Большего в памяти сыскать не удавалось, еще, пожалуй, дождь и страх, что его сейчас сомнут, уже в двух метрах от Франциски и еще в двух метрах от Фрица Андермана, он помнил только, что кто-то стянул Фрица с колонны, или сдернул, или столкнул, во всяком случае, Фриц исчез из виду и от смерти ушел, наверняка же Давид помнил лишь, что то движение руки было защитным, а сам защитник — в спецовке плотника или каменщика, — вот и все, что Давид мог сыскать в памяти. Но не находил там ответа на вопросы: как собирался поступить ты, о чем ты думал, какой импульс заставил тебя проделать ужасающий двухметровый путь сквозь беснующуюся толпу, дрожал ли ты от страха, храбрился ли, сошел ли ты с ума, что сделал бы ты, добравшись до колонны?
Ответа не было.
Впоследствии Давид, случалось, испытывал искушение представить себя в те минуты куда значительнее, этаким молодцом, воспротивившимся убийцам, сознательным героем среди жесточайшего безрассудства, солдатом, идущим на прорыв ради спасения товарища, но он не поддавался искушению, как ни хотелось ему облачиться в доспехи героя. Он прекрасно понимал, что целенаправленного замысла у него не было, что-то несло его тогда, и он, не сопротивляясь, позволил течению нести себя в правильном направлении.
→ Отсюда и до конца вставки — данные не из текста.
(** X5: adding a positive quantity and removing it again restores the
    store, entry for entry, provided the name was not stored or was
    stored with a positive quantity. *)
Theorem add_then_remove (w : world) (name : string) (n : Z)
    (logs : option (list message)) :
  name <> "" -> 0 < n ->
  (forall q, Dict.get (stock_data w) name = Some q -> 0 < q) ->
  exists w1 w2 l,
    add_item (PyStr name) (Some (PyInt n)) logs w = (Return l, w1) /\
    remove_item (PyStr name) (PyInt n) w1 = (Return tt, w2) /\
    stock_data w2 = stock_data w.
Proof.
  intros Hne Hn Hpos.
  assert (0 <= n) as Hn0 by lia.
  pose proof (add_item_run name n logs w Hne Hn0) as Hadd.
  pose proof (remove_item_run name n
                (default 0 (Dict.get (stock_data w) name) + n)
                (snd (add_item (PyStr name) (Some (PyInt n)) logs w)) Hne Hn)
    as Hrem.
  rewrite Hadd in Hrem. simpl in Hrem.
  specialize (Hrem (DictFacts.get_set_eq _ _ _)).
  destruct (Dict.get (stock_data w) name) as [q|] eqn:Hget; simpl in Hrem.
  - specialize (Hpos q eq_refl).
    destruct (Z.ltb_spec 0 (q + n - n)); [|lia].
    do 3 eexists. split; [exact Hadd|]. split; [exact Hrem|]. simpl.
    rewrite DictMore.set_set. replace (q + n - n) with q by lia.
    now apply DictMore.set_same.
  - destruct (Z.ltb_spec 0 (0 + n - n)); [lia|].
    do 3 eexists. split; [exact Hadd|]. split; [exact Hrem|]. simpl.
    apply DictMore.del_set_fresh. now apply DictFacts.get_None_keys.
Qed.

Lemma add_then_remove_witness :
  let w := {| stock_data := [("pear", 4)]; fs := no_files; log := [] |} in
  exists w1 w2 l,
    add_item (PyStr "fig") (Some (PyInt 2)) None w = (Return l, w1) /\
    remove_item (PyStr "fig") (PyInt 2) w1 = (Return tt, w2) /\
    stock_data w2 = [("pear", 4)].
Proof.
  intros w.
  apply (add_then_remove w "fig" 2 None); [discriminate | lia |].
  intros q. discriminate.
Defined.

(** X6: the iteration order under [remove_item]: while something is left
    of the item, the order is as before; a depleted item leaves the
    order, the others keep theirs. *)
Theorem remove_item_order (w : world) (name : string) (n q : Z) :
  name <> "" -> 0 < n -> Dict.get (stock_data w) name = Some q ->
  Dict.keys (stock_data (snd (remove_item (PyStr name) (PyInt n) w))) =
  if 0 <? q - n then Dict.keys (stock_data w)
  else List.filter (fun k => negb (String.eqb k name)) (Dict.keys (stock_data w)).
Proof.
  intros Hne Hn Hget. rewrite (remove_item_run _ _ _ _ Hne Hn Hget).
  destruct (0 <? q - n); simpl.
  - rewrite DictFacts.keys_set. unfold Dict.mem. now rewrite Hget.
  - apply DictMore.keys_del.
Qed.

Lemma remove_item_order_witness :
  let w := {| stock_data := [("pear", 4); ("fig", 1); ("kiwi", 2)];
              fs := no_files; log := [] |} in
  Dict.keys (stock_data (snd (remove_item (PyStr "fig") (PyInt 1) w))) =
    ["pear"; "kiwi"] /\
  Dict.keys (stock_data (snd (remove_item (PyStr "pear") (PyInt 1) w))) =
    ["pear"; "fig"; "kiwi"].
Proof.
  intros w. split.
  - apply (remove_item_order w "fig" 1 1); [discriminate | lia | reflexivity].
  - apply (remove_item_order w "pear" 1 4); [discriminate | lia | reflexivity].
Defined.

(** ** Reading the store *)

(** X7: in a world reached from the empty store with no file at the
    start, [get_qty] of any non-empty name returns, changes nothing, and
    what it returns is not negative. *)
Theorem get_qty_nonneg (w : world) (name : string) :
  reachable (initial no_files) w -> name <> "" ->
  exists q, get_qty (PyStr name) w = (Return q, w) /\ 0 <= q.
Proof.
  intros Hreach Hne. rewrite (get_qty_run _ _ Hne). eexists. split; [reflexivity|].
  destruct (reachable_inv _ _ initial_inv Hreach) as (_ & Hnn & _).
  destruct (Dict.get (stock_data w) name) as [q|] eqn:Hget; simpl; [|lia].
  exact (nonneg_get _ _ _ Hnn Hget).
Qed.

Lemma get_qty_nonneg_witness :
  let w := snd (run (CallRemove (PyStr "apple") (PyInt 12))
             (snd (run (CallAdd (PyStr "apple") (Some (PyInt 10)) None)
                (initial no_files)))) in
  exists q, get_qty (PyStr "apple") w = (Return q, w) /\ 0 <= q.
Proof.
  intros w. apply (get_qty_nonneg w "apple"); [|discriminate].
  eapply (reach_call _ (CallRemove (PyStr "apple") (PyInt 12))).
  - eapply (reach_call _ (CallAdd (PyStr "apple") (Some (PyInt 10)) None)).
    + apply reach_start.
    + reflexivity.
  - reflexivity.
Defined.

(** X8: [check_low_items] grows with the threshold: it returns on every
    integer threshold without changing anything, a name listed for a
    threshold is listed for every larger one, and every name listed is a
    key of the store. *)
Theorem check_low_items_monotone (w : world) (t1 t2 : Z) :
  t1 <= t2 ->
  exists l1 l2,
    check_low_items (Some (PyInt t1)) w = (Return l1, w) /\
    check_low_items (Some (PyInt t2)) w = (Return l2, w) /\
    incl l1 l2 /\ incl l2 (Dict.keys (stock_data w)).
Proof.
  intros Hle. do 2 eexists. split; [reflexivity|]. split; [reflexivity|].
  split.
  - intros name. rewrite !low_names_In. intros (q & Hin & Hq).
    exists q. split; [exact Hin | lia].
  - intros name. apply low_names_keys.
Qed.

Lemma check_low_items_monotone_witness :
  let w := {| stock_data := [("pear", 4); ("fig", 1); ("kiwi", 9)];
              fs := no_files; log := [] |} in
  exists l1 l2,
    check_low_items (Some (PyInt 2)) w = (Return l1, w) /\
    check_low_items (Some (PyInt 5)) w = (Return l2, w) /\
    incl l1 l2 /\ incl l2 ["pear"; "fig"; "kiwi"].
Proof.
  intros w. apply (check_low_items_monotone w 2 5). lia.
Defined.

(** X9: [print_data] returns, leaves the store and the files alone, and
    logs one header followed by one line per entry, in iteration order,
    all at INFO. *)
Theorem print_data_report (w : world) :
  exists w',
    print_data w = (Return tt, w') /\
    stock_data w' = stock_data w /\ fs w' = fs w /\
    log w' = log w ++ (INFO, ItemsReport) ::
               map (fun kv => (INFO, ReportLine (fst kv) (snd kv)))
                 (Dict.items (stock_data w)) /\
    length (log w') = (length (log w) + 1 + length (stock_data w))%nat.
Proof.
  eexists. split; [apply print_data_log|]. simpl. repeat split.
  rewrite length_app. simpl. rewrite length_map. lia.
Qed.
Таким объяснением он удовольствовался, не без усилия, правда, но удовольствовался, и был удовлетворен, ибо знал, что многих тоже несло, но в направлении отнюдь не правильном.
Ну, хватит об этом, хватит о Давиде, хотя вовсе не хватит о Фрице Андермане. О нем можно подумать и должно подумать; его фотографию можно и должно как следует разглядеть, можно посмотреть на его лицо и должно задать ему вопрос: о чем думал ты в эти минуты?
Со временем Давид, правда, догадался, что прежде всего хлопочет о самом себе, хлопочет не столько об ответах Фрица Андермана, сколько об ответах Давида Грота.
Давид даже был убежден: объяснения, которые он получит, принадлежат к разряду тех, что будут служить ему на протяжении всей его дальнейшей жизни.
Он не считал, что имеет надежное представление о самом себе, но знал, что были мгновения, которые помогли ему хоть на малую долю лучше познать мир. То были точки перехода от действия к постижению, вспышки, когда опыт претворялся в сознание, повороты, когда однажды пережитое переходило в правило.
Давид благословлял свои раздумья о Фрице Андермане, кого пригвоздила к той колонне некая страшная сила, на первый взгляд ему подобная, да она и была ему подобной, и Давид благословил попытку представить себя в положении Фрица Андермана, ибо она была той малой толикой чувства справедливости, без которого не обойтись ему, Давиду, в его время, в его жизни, в его работе.
Удобных случаев, чтобы поговорить о жестокости, упорстве, суровости суждения, узости взглядов, подворачивалось сколько угодно, и умерять стенания было легче, стоило взглянуть на дело глазами того Фрица Андермана, у колонны.
Вот и уясни себе, Давид Грот, постарайся уразуметь, что такой человек, как Фриц Андерман, в силу своей убежденности мог мыслить только так: начало свободы для ему подобных будет одновременно концом глупости ему подобных, той ужасающей глупости, которая делает человека покорным, богобоязненным, угодливым и легковерным, и даже способным на убийство. Он стерпел все, ибо считал: если те, за кого я терплю, все поймут, ничего подобного никому больше терпеть не придется.
Он никогда не ощущал себя жертвой злобного чуда; все, что случилось с ним, имело свое объяснение, а потому вполне можно никогда более не допускать ничего подобного.
Он совершил лишь ту ошибку, которую слишком часто совершают люди умные, мужественные и праведные: он слишком надеялся на ум, мужество и праведность и считал — прояви они себя в полной мере, настал бы их час и они воцарились бы на веки вечные.